> Exercise prompt
Search the material below for "rest" and copy every line where it occurs.
------ Given data ------
Lemma str_len_bytes_str b : str_len (bytes_str b) = zlen b.
Proof.
  unfold str_len, zlen. by rewrite <- str_bytes_length, bytes_str_bytes.
Qed.

Lemma floor_from_le b n : (floor_from b n ≤ n)%nat.
Proof.
  induction n as [|n IH]; cbn; [lia|].
  destruct (b !! S n) as [x|]; [|lia]. destruct (is_cont x); lia.
Qed.
Lemma floor_char_boundary_le b limit :
  (floor_char_boundary b limit ≤ limit ∧ floor_char_boundary b limit ≤ length b)%nat.
Proof.
  unfold floor_char_boundary. case_decide; [lia|].
  pose proof (floor_from_le b limit). lia.
Qed.

(** The position chosen is a boundary: the first byte, the end, or a byte that
    does not continue a character. *)
Definition boundary (b : list byte) (n : nat) : Prop :=
  n = O ∨ n = length b ∨ ∃ x, b !! n = Some x ∧ is_cont x = false.
Lemma floor_char_boundary_ok b limit : boundary b (floor_char_boundary b limit).
Proof.
  unfold floor_char_boundary. case_decide as Hle; [by right; left|].
  assert (Hlt : (limit < length b)%nat) by lia. clear Hle.
  induction limit as [|n IH]; [by left|]. cbn.
  destruct (b !! S n) as [x|] eqn:Hx.
  - destruct (is_cont x) eqn:Hc; [apply IH; lia|]. right; right; eauto.
  - apply lookup_ge_None in Hx. lia.
Qed.

Lemma second_ok_cont x b : second_ok x b = true → is_cont b = true.
Proof.
  unfold second_ok, is_cont, between. intros H.
  repeat case_match; bools; apply andb_true_iff; rewrite !Z.leb_le; lia.
Qed.


(** A character's encoding: one lead byte, continuation bytes, and a unit for
    the decoder whatever follows. *)
Definition char_unit (u : list byte) : Prop :=
  ∃ b0 tl c, u = b0 :: tl ∧ Forall (λ y, is_cont y = true) tl
    ∧ ∀ rest, utf8_chunks (u ++ rest) = Some c :: utf8_chunks rest.

Lemma utf8_valid_cons_unit u b : char_unit u → utf8_valid (u ++ b) = utf8_valid b.
Proof. intros (b0 & tl & c & -> & _ & Hu). unfold utf8_valid. by rewrite Hu. Qed.

Ltac unit_tac :=
  eexists _, _, _; split_and!;
  [ reflexivity
  | repeat constructor; eauto using second_ok_cont
  | intros rest; cbn [app utf8_chunks]; repeat
      match goal with H : ?c = ?b |- context [if ?c then _ else _] => rewrite H end;
    reflexivity ].

Lemma utf8_valid_unit b : utf8_valid b = true → b ≠ [] →
  ∃ u b', b = u ++ b' ∧ char_unit u ∧ utf8_valid b' = true.
Proof.
  unfold utf8_valid. destruct b as [|b0 r]; [done|]; intros Hv _.
  cbn [utf8_chunks] in Hv.
  repeat (case_match; try discriminate); cbn [forallb] in Hv;
    apply andb_true_iff in Hv as [_ Hv].
  - exists [b0], r. split_and!; [done|unit_tac|done].
  - eexists [b0; _], _. split_and!; [done|unit_tac|done].
  - eexists [b0; _; _], _. split_and!; [done|unit_tac|done].
  - eexists [b0; _; _; _], _. split_and!; [done|unit_tac|done].
Qed.

Lemma utf8_take_aux m b n : (length b ≤ m)%nat →
  utf8_valid b = true → boundary b n →
  utf8_valid (take n b) = true ∧ utf8_chunks (take n b) `prefix_of` utf8_chunks b.
Proof.
  revert b n. induction m as [|m IH]; intros b n Hm Hv Hb.
  { destruct b; [by rewrite take_nil|cbn in Hm; lia]. }
  destruct (decide (b = [])) as [->|Hne]; [by rewrite take_nil|].
  destruct (utf8_valid_unit b Hv Hne) as (u & b' & -> & Hu & Hv').
  pose proof Hu as (b0 & tl & c & Heq & Htl & Hchunk).
  assert (Hlu : length u = S (length tl)) by (by subst u).
  rewrite length_app in Hm.
  destruct (decide (length u ≤ n)%nat) as [Hge|Hlt].
  - rewrite take_app_ge by done. rewrite utf8_valid_cons_unit, !Hchunk by done.
    destruct (IH b' (n - length u)%nat) as [? ?]; [lia|done| |].
    + destruct Hb as [?|[Hn|(x & Hx & Hc)]]; [lia| |].
      * right; left. rewrite length_app in Hn. lia.
      * right; right. exists x. split; [|done]. by rewrite lookup_app_r in Hx by lia.
    + split; [done|by apply prefix_cons].
  - destruct n as [|n]; [split; [done|apply prefix_nil]|]. exfalso.
    destruct Hb as [?|[Hn|(x & Hx & Hc)]]; [done|rewrite length_app in Hn; lia|].
    rewrite lookup_app_l in Hx by lia. subst u. cbn in Hx.
    rewrite Forall_lookup in Htl. apply Htl in Hx. congruence.
Qed.
(** Cutting well-formed text at a character boundary leaves well-formed text,
    and its characters are the first ones. *)
Lemma utf8_take b n :
  utf8_valid b = true → boundary b n →
  utf8_valid (take n b) = true ∧ utf8_chunks (take n b) `prefix_of` utf8_chunks b.
Proof. by apply (utf8_take_aux (length b)). Qed.

(** Unicode scalar values, and the encoder. *)
Definition scalar (c : Z) : Prop := 0 <= c < 55296 ∨ 57344 <= c < 1114112.

Lemma byte_z_of_z z : 0 <= z < 256 → byte_z (byte_of_z z) = z.
Proof.
  intros Hz. unfold byte_z, byte_of_z.
  destruct (Byte.of_N (Z.to_N z)) as [b|] eqn:Hb.
  - apply Byte.to_of_N in Hb. cbn. rewrite Hb. lia.
  - apply Byte.of_N_None_iff in Hb. lia.
Qed.
Lemma byte_z_range b : 0 <= byte_z b < 256.
Proof. unfold byte_z. pose proof (Byte.to_N_bounded b). lia. Qed.

Lemma between_true lo x hi : lo <= x <= hi → between lo x hi = true.
Proof. intros. unfold between. apply andb_true_iff. rewrite !Z.leb_le. lia. Qed.
Lemma between_iff lo x hi : between lo x hi = true ↔ lo <= x <= hi.
Proof. unfold between. rewrite andb_true_iff, !Z.leb_le. done. Qed.

Lemma cont_of_z z : 128 <= z < 192 → is_cont (byte_of_z z) = true.
Proof. intros. unfold is_cont. rewrite byte_z_of_z by lia. apply between_true; lia. Qed.

Lemma second_ok_of_z x z : 128 <= z < 192 →
  (x = 224 → 160 <= z) → (x = 237 → z < 160) → (x = 240 → 144 <= z) → (x = 244 → z < 144) →
  second_ok x (byte_of_z z) = true.
Proof.
  intros. unfold second_ok. rewrite byte_z_of_z by lia.
  repeat case_match; bools; apply between_true; lia.
Qed.
Lemma between_false lo x hi : x < lo ∨ hi < x → between lo x hi = false.
Proof. intros. unfold between. apply andb_false_iff. rewrite !Z.leb_gt. lia. Qed.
------
> Task response
    ∧ ∀ rest, utf8_chunks (u ++ rest) = Some c :: utf8_chunks rest.
  | intros rest; cbn [app utf8_chunks]; repeat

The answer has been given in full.